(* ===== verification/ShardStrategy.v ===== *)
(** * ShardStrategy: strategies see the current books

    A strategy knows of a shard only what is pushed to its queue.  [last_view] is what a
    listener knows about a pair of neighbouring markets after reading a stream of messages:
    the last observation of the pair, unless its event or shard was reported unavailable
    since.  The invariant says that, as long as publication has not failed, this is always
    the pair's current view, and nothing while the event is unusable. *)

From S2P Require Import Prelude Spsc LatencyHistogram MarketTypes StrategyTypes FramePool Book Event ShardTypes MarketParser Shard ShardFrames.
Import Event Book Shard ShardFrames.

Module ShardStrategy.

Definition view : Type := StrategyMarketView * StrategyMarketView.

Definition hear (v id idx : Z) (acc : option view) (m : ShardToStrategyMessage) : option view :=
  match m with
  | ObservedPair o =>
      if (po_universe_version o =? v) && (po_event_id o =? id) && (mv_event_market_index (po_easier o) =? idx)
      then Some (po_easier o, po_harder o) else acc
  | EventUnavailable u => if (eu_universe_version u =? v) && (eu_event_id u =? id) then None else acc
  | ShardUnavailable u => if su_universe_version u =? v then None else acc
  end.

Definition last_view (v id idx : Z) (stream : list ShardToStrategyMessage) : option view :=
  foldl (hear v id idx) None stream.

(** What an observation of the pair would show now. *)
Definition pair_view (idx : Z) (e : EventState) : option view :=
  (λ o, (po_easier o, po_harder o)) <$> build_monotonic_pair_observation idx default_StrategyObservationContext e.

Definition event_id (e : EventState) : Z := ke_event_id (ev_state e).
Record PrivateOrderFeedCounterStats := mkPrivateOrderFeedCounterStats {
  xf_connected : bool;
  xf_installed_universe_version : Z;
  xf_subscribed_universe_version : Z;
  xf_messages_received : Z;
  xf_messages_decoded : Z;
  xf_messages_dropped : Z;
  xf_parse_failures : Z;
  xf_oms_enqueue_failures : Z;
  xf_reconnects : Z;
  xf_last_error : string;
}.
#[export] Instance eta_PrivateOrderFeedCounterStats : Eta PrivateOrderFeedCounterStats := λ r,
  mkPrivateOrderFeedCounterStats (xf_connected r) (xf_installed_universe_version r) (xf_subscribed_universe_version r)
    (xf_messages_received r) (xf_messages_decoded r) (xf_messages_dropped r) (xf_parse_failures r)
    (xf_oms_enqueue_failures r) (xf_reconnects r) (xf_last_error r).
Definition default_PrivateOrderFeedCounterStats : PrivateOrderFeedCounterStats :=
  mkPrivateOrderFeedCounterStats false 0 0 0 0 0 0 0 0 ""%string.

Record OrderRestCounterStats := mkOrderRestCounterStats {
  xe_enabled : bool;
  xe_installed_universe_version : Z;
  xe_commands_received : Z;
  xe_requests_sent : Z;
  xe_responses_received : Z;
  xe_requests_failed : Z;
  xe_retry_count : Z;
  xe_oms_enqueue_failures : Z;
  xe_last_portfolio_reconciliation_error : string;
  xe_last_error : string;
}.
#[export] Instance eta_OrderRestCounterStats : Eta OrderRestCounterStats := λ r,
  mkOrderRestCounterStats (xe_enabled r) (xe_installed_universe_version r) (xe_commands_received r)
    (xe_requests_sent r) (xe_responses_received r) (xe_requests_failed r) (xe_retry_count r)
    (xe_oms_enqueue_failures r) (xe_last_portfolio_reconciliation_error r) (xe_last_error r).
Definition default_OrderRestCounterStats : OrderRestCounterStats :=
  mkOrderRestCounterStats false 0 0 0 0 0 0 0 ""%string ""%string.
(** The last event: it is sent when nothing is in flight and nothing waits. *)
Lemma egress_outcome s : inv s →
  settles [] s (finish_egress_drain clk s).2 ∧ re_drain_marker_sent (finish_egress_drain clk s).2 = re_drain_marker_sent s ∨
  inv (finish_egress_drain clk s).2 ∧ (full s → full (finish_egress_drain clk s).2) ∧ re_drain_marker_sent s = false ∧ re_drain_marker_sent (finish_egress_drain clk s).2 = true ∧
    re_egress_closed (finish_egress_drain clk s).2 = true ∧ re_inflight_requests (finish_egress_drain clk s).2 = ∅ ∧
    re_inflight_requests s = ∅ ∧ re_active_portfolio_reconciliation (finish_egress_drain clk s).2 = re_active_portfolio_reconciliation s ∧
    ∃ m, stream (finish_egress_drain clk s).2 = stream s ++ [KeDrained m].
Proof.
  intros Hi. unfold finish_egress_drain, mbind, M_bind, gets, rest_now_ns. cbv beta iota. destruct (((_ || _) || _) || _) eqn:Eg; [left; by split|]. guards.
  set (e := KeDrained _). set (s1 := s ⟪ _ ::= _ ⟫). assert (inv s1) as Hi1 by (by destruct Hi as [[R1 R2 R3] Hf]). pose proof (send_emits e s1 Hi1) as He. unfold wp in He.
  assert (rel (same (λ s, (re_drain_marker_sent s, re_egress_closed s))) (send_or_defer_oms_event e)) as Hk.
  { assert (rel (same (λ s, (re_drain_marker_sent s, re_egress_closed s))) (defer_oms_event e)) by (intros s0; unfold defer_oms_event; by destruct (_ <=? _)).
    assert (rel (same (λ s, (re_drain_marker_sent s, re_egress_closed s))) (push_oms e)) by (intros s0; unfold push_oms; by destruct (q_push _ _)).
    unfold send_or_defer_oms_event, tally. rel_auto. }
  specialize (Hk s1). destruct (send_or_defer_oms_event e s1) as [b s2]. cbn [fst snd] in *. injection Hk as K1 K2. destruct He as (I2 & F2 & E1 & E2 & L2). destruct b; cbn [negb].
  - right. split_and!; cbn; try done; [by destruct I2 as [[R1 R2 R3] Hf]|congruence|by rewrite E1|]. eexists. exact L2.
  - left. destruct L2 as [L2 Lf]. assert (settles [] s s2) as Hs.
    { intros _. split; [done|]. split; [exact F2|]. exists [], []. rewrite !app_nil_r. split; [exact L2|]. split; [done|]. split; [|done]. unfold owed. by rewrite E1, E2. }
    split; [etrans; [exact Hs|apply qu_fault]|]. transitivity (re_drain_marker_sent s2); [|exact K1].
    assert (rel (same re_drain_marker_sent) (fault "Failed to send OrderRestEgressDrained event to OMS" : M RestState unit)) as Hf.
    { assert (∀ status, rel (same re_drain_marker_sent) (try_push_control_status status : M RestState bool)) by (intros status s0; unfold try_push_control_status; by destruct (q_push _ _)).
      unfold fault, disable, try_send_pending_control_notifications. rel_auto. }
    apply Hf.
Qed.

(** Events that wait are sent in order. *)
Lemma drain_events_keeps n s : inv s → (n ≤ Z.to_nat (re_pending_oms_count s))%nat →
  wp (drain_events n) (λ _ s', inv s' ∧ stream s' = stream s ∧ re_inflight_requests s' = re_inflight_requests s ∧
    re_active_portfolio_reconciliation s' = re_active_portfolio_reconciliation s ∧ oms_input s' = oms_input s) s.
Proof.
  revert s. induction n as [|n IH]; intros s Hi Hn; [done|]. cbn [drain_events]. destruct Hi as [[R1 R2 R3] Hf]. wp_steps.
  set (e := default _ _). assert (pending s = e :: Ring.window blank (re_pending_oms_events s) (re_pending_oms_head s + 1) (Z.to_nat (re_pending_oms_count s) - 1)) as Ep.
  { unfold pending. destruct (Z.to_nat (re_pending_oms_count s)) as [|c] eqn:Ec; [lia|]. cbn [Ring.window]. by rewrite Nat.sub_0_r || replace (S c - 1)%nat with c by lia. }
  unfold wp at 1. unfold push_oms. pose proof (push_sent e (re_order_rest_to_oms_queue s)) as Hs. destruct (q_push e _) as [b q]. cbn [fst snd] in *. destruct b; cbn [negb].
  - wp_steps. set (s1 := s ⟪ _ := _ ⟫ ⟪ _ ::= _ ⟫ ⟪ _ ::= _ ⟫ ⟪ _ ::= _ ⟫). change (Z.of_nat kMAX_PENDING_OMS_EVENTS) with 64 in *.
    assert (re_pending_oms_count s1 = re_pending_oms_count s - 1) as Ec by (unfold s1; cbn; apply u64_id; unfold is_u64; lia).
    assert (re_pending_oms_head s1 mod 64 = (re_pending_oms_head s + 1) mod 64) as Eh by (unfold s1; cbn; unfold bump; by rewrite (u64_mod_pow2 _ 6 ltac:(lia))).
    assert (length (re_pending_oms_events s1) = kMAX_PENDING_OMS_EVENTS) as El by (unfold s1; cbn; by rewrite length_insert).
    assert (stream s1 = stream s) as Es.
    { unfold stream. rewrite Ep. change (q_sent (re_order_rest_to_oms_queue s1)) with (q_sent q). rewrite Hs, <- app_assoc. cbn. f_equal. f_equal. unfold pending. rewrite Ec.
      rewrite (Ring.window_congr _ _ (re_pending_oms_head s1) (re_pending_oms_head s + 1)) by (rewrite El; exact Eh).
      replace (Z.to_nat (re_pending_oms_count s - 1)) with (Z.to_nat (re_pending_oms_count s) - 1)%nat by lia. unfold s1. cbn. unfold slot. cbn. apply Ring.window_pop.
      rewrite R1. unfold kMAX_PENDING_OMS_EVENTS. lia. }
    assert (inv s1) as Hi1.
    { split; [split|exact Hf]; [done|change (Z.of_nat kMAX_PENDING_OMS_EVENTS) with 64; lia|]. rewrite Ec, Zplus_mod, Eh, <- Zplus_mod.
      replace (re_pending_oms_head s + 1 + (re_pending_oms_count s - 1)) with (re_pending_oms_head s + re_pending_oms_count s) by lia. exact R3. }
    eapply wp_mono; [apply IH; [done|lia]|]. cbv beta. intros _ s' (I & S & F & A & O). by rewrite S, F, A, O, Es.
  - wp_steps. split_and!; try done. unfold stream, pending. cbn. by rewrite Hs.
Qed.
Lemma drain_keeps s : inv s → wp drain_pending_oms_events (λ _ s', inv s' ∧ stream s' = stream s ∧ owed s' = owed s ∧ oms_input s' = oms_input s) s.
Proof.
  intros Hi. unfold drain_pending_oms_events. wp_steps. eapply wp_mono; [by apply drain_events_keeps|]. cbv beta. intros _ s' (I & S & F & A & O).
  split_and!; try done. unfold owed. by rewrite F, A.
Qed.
----------
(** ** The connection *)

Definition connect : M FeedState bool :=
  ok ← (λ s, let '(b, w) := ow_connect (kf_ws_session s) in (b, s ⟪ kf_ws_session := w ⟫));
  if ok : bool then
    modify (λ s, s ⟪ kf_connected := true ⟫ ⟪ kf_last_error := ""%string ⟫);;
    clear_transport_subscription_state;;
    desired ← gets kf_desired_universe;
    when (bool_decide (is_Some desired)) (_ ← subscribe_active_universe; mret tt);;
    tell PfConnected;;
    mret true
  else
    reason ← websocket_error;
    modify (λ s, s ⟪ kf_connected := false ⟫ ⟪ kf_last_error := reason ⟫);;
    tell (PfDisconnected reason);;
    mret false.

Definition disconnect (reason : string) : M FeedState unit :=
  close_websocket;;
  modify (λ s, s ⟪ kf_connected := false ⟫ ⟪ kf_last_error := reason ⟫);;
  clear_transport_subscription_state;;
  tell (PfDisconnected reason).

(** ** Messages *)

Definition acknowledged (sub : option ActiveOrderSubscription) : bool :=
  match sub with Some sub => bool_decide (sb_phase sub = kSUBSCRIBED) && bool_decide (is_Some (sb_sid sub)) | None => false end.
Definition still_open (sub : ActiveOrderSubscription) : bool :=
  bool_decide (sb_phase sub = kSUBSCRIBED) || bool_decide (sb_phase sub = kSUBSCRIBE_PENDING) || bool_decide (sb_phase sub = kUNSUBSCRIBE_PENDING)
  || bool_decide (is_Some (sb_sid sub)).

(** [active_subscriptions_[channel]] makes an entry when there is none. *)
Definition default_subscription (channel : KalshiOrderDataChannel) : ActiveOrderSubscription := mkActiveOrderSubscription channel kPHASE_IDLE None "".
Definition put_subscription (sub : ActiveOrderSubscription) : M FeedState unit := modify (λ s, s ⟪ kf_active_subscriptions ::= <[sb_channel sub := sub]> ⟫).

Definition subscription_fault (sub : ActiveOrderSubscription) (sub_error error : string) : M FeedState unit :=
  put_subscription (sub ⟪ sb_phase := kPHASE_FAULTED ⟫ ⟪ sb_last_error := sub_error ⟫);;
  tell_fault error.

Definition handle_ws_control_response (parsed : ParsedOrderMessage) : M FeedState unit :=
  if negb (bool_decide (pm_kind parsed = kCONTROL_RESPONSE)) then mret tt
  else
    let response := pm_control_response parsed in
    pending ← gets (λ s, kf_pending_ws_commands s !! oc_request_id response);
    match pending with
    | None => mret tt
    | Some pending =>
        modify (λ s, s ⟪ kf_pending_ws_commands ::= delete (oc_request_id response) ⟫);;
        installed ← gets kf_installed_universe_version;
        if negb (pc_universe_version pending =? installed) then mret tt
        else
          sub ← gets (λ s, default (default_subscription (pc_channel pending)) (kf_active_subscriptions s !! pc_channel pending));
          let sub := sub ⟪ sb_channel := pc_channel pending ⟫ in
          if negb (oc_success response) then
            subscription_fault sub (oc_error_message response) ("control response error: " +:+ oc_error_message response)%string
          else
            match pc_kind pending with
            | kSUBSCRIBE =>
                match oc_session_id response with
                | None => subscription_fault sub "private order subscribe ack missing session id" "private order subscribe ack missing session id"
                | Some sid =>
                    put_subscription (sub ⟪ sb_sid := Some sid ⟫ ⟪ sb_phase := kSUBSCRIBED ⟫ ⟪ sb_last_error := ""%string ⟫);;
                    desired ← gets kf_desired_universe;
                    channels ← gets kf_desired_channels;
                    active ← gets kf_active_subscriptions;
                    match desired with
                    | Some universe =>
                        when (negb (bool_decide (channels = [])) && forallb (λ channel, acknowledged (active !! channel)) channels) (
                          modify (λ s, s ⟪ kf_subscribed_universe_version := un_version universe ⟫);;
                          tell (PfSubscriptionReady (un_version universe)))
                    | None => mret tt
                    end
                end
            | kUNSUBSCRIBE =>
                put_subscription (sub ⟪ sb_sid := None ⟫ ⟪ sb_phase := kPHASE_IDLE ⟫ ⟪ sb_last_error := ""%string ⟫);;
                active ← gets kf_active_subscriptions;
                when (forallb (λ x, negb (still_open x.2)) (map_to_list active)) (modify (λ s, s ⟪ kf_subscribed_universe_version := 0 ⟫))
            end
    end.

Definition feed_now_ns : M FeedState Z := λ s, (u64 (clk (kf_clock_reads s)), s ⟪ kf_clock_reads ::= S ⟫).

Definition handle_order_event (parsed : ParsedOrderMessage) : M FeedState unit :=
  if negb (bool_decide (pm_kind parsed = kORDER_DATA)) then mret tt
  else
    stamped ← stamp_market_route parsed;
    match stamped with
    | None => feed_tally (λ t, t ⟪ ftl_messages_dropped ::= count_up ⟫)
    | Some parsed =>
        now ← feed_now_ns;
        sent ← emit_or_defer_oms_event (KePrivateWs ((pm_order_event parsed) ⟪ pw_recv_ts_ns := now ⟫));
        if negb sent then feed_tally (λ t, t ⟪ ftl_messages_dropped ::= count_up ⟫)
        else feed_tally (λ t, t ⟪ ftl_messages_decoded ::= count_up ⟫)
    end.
----------
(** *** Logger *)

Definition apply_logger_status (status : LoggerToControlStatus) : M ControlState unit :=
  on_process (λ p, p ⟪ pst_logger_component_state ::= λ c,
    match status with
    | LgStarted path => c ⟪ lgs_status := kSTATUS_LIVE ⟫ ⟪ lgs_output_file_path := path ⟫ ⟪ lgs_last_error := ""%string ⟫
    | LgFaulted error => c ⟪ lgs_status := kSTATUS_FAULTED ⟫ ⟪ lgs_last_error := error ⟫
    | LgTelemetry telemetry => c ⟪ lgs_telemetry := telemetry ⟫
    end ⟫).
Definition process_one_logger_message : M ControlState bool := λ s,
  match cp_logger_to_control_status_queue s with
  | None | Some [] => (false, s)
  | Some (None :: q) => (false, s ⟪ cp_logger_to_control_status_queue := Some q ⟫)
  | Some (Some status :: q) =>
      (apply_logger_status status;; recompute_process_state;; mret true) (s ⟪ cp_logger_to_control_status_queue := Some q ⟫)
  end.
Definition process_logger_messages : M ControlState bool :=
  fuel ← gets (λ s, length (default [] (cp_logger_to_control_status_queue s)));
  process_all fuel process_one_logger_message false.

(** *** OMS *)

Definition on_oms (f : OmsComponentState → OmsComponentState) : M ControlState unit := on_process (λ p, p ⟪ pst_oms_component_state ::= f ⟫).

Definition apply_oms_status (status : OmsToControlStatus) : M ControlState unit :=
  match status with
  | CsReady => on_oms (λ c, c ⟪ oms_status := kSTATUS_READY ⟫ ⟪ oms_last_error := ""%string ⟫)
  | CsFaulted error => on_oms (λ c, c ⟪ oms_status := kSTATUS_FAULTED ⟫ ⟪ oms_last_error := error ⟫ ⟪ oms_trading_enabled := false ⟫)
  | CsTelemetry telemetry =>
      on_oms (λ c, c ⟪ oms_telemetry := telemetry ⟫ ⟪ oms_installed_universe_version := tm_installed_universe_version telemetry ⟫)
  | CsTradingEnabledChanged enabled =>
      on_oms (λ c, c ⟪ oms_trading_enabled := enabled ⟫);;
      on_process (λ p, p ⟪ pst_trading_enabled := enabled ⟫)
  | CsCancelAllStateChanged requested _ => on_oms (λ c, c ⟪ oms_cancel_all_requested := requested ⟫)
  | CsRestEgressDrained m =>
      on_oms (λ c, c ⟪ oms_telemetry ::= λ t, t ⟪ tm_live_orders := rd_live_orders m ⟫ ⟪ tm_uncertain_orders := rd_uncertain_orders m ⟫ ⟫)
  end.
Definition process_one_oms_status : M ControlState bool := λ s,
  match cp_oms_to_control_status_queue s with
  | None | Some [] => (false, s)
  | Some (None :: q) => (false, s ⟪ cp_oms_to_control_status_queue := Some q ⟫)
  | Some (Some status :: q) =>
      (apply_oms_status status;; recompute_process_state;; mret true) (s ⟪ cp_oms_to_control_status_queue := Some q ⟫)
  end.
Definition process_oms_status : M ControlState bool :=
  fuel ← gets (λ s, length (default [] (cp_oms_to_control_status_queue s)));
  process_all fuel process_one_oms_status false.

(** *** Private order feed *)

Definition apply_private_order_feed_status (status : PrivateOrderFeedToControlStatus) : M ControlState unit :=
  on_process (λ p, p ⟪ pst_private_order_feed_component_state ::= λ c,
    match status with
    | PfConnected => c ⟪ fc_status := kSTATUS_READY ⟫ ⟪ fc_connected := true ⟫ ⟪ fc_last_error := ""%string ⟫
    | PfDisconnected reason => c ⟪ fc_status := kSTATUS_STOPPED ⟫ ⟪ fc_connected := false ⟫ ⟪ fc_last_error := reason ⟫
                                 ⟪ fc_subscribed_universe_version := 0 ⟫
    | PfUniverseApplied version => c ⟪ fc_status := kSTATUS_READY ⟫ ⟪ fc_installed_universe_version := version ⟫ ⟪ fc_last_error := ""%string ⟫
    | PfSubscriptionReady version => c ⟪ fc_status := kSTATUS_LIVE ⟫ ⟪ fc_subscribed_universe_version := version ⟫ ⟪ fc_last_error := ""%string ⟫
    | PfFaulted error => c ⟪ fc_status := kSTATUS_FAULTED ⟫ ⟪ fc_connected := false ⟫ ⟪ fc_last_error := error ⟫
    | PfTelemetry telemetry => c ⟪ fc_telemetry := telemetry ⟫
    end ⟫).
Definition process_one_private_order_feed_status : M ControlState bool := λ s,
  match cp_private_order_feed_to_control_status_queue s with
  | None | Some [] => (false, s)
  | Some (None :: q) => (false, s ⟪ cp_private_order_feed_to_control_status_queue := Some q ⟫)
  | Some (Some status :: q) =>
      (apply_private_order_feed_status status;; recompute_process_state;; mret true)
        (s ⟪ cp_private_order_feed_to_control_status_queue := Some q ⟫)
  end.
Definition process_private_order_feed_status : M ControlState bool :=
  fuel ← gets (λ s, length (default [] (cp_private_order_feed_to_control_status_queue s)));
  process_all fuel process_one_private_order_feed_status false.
----------
* Brief
Where a line in the listing above contains "ShardToStrategyMessage", copy that line.

* Written answer
Definition hear (v id idx : Z) (acc : option view) (m : ShardToStrategyMessage) : option view :=
Definition last_view (v id idx : Z) (stream : list ShardToStrategyMessage) : option view :=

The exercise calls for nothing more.